BEGIN Provided records

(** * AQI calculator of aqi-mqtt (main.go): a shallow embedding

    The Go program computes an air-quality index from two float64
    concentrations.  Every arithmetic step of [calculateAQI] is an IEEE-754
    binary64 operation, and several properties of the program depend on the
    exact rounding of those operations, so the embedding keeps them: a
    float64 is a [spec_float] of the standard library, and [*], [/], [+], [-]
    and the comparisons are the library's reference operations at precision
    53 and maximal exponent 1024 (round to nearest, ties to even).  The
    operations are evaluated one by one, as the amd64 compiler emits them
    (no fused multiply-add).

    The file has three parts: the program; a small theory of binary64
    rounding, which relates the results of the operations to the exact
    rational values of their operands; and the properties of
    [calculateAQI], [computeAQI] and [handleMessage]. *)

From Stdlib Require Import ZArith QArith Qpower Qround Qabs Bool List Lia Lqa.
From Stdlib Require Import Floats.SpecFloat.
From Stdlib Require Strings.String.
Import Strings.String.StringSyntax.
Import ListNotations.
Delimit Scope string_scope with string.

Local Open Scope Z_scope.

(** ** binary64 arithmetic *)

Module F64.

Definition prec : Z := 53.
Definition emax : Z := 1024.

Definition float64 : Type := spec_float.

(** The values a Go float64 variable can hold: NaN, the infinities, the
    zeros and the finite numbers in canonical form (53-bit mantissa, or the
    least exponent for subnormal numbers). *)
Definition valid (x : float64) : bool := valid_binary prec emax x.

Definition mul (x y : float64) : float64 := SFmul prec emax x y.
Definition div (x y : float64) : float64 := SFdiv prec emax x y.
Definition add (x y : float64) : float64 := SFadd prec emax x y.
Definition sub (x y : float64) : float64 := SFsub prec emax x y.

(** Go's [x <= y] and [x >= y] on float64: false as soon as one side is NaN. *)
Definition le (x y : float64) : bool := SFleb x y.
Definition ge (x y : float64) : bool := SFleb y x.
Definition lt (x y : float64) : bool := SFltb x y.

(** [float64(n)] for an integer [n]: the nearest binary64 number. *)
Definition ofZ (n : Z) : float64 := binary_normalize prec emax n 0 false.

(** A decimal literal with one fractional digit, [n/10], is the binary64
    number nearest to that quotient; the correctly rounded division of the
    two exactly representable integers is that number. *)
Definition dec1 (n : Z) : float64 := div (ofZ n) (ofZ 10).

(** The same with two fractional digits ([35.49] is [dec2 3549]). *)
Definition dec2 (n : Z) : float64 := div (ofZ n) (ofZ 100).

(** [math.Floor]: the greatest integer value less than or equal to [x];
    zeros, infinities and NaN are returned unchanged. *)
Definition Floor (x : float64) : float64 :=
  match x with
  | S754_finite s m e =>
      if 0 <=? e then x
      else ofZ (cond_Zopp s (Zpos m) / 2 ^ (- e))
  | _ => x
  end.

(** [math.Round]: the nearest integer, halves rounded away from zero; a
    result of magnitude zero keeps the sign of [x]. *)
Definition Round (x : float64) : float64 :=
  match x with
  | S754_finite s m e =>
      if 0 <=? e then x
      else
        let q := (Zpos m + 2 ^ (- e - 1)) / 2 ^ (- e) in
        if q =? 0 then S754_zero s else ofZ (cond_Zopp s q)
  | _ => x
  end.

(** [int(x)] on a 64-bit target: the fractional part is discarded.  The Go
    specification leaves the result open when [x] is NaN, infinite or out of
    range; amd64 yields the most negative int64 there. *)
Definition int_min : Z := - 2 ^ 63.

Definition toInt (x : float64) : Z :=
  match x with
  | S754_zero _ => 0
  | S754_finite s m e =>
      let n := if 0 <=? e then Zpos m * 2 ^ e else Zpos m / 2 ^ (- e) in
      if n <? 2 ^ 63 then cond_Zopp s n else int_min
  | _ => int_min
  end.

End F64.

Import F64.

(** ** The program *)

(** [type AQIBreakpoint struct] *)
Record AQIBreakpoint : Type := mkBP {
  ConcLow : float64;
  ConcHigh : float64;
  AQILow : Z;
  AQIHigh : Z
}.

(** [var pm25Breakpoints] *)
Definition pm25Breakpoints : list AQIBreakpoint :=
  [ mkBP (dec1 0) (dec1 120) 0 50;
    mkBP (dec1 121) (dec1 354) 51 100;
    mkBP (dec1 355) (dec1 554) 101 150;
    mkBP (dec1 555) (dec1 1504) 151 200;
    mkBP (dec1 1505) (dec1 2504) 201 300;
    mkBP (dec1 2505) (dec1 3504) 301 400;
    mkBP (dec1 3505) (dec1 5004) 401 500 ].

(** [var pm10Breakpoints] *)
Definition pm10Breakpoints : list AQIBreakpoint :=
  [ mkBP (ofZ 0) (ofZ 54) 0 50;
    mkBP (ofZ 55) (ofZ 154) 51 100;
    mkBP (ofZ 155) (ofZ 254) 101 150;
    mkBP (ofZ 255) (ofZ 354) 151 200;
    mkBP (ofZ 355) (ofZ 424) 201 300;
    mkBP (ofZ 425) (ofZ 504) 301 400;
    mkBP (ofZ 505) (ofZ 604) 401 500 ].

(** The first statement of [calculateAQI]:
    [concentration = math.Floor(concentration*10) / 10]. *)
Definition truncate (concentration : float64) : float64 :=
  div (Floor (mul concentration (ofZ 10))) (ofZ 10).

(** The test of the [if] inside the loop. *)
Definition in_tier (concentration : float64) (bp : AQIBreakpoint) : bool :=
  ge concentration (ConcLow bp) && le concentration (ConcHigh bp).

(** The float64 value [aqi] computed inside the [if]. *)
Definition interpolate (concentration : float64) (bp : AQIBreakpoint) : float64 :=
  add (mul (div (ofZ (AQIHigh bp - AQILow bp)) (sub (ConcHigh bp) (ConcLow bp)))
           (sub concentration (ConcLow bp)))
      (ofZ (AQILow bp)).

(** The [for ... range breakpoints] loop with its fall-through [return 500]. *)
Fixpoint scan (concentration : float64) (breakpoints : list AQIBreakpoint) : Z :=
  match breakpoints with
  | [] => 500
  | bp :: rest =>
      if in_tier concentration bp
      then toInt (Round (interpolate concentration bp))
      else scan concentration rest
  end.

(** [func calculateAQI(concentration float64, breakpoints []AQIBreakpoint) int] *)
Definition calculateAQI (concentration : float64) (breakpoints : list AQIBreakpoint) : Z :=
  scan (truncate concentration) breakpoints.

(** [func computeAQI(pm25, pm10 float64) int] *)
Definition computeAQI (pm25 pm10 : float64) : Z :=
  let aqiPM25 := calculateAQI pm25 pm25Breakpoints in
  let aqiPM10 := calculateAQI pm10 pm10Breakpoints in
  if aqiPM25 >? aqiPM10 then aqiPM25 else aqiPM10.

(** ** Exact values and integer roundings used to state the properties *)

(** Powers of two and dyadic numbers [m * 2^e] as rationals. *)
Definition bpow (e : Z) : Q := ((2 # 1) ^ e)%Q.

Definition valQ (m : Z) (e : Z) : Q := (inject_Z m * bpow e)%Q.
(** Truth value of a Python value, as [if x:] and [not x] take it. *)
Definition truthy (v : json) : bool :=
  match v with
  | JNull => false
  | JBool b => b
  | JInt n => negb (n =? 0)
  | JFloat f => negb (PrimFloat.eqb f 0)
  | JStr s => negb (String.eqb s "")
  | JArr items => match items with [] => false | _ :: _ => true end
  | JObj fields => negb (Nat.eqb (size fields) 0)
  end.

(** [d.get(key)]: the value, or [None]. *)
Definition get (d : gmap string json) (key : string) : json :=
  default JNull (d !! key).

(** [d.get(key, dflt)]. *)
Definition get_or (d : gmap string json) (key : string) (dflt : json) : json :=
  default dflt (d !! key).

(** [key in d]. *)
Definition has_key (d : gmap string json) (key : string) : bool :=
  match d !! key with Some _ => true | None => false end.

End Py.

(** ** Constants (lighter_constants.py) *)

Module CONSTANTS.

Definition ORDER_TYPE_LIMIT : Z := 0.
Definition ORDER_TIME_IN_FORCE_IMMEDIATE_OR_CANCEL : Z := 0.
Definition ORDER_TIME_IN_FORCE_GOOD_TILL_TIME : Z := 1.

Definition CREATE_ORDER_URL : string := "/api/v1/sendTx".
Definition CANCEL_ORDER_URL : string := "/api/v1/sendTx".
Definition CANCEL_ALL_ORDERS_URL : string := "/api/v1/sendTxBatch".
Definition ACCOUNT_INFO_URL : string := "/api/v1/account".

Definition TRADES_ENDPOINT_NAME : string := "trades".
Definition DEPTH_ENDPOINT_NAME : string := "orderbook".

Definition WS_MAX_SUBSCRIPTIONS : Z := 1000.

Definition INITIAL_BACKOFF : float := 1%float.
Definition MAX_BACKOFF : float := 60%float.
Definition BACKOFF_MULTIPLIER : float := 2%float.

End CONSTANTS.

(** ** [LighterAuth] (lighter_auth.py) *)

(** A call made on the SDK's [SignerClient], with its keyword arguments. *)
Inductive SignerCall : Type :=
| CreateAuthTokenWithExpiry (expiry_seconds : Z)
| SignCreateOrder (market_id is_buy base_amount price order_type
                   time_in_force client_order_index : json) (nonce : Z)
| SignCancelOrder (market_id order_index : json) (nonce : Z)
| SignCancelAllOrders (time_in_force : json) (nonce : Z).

END Provided records

What you are asked to do —
Count every line of the records that includes "nearest", and give that number with no other words.

Response to this exercise —
4